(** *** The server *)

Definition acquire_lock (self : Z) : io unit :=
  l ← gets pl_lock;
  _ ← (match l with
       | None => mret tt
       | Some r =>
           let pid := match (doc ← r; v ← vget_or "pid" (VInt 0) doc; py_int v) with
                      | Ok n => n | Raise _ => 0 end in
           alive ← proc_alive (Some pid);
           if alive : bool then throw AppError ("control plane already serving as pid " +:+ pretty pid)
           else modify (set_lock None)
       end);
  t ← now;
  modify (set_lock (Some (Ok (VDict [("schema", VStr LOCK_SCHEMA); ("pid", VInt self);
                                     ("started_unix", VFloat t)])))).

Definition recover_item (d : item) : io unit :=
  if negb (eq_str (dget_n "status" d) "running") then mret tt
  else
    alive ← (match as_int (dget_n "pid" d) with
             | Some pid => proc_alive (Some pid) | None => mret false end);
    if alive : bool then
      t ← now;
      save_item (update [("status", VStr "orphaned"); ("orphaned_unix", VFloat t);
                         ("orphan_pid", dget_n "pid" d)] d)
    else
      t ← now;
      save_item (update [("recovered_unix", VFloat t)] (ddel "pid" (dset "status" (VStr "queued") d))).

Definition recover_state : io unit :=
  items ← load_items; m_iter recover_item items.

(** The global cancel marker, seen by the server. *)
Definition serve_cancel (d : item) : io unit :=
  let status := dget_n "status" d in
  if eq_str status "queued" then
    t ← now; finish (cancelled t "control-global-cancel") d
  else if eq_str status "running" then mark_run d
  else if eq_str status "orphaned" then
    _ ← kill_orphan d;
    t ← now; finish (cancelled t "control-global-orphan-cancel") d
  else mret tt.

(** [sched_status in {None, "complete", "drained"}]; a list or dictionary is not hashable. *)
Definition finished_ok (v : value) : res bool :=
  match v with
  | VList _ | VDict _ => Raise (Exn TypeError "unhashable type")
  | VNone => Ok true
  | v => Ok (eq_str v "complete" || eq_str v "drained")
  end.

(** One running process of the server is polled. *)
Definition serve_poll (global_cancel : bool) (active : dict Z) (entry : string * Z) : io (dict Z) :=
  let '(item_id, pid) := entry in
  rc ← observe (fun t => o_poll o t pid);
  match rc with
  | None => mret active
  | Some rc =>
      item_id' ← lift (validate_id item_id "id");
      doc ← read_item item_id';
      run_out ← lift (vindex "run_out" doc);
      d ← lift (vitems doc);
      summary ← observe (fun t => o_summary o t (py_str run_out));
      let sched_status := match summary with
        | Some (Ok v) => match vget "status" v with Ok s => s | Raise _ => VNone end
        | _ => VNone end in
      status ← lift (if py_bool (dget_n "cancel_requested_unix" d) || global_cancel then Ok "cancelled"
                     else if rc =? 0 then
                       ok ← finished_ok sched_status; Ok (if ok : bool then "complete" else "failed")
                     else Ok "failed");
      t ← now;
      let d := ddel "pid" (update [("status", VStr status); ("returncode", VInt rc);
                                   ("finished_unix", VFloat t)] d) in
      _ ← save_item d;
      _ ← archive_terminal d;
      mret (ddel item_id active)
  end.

Exercise details: Print the records verbatim, stopping after the "if alive : bool then throw" line.

Solution to the exercise:
(** *** The server *)

Definition acquire_lock (self : Z) : io unit :=
  l ← gets pl_lock;
  _ ← (match l with
       | None => mret tt
       | Some r =>
           let pid := match (doc ← r; v ← vget_or "pid" (VInt 0) doc; py_int v) with
                      | Ok n => n | Raise _ => 0 end in
           alive ← proc_alive (Some pid);
           if alive : bool then throw AppError ("control plane already serving as pid " +:+ pretty pid)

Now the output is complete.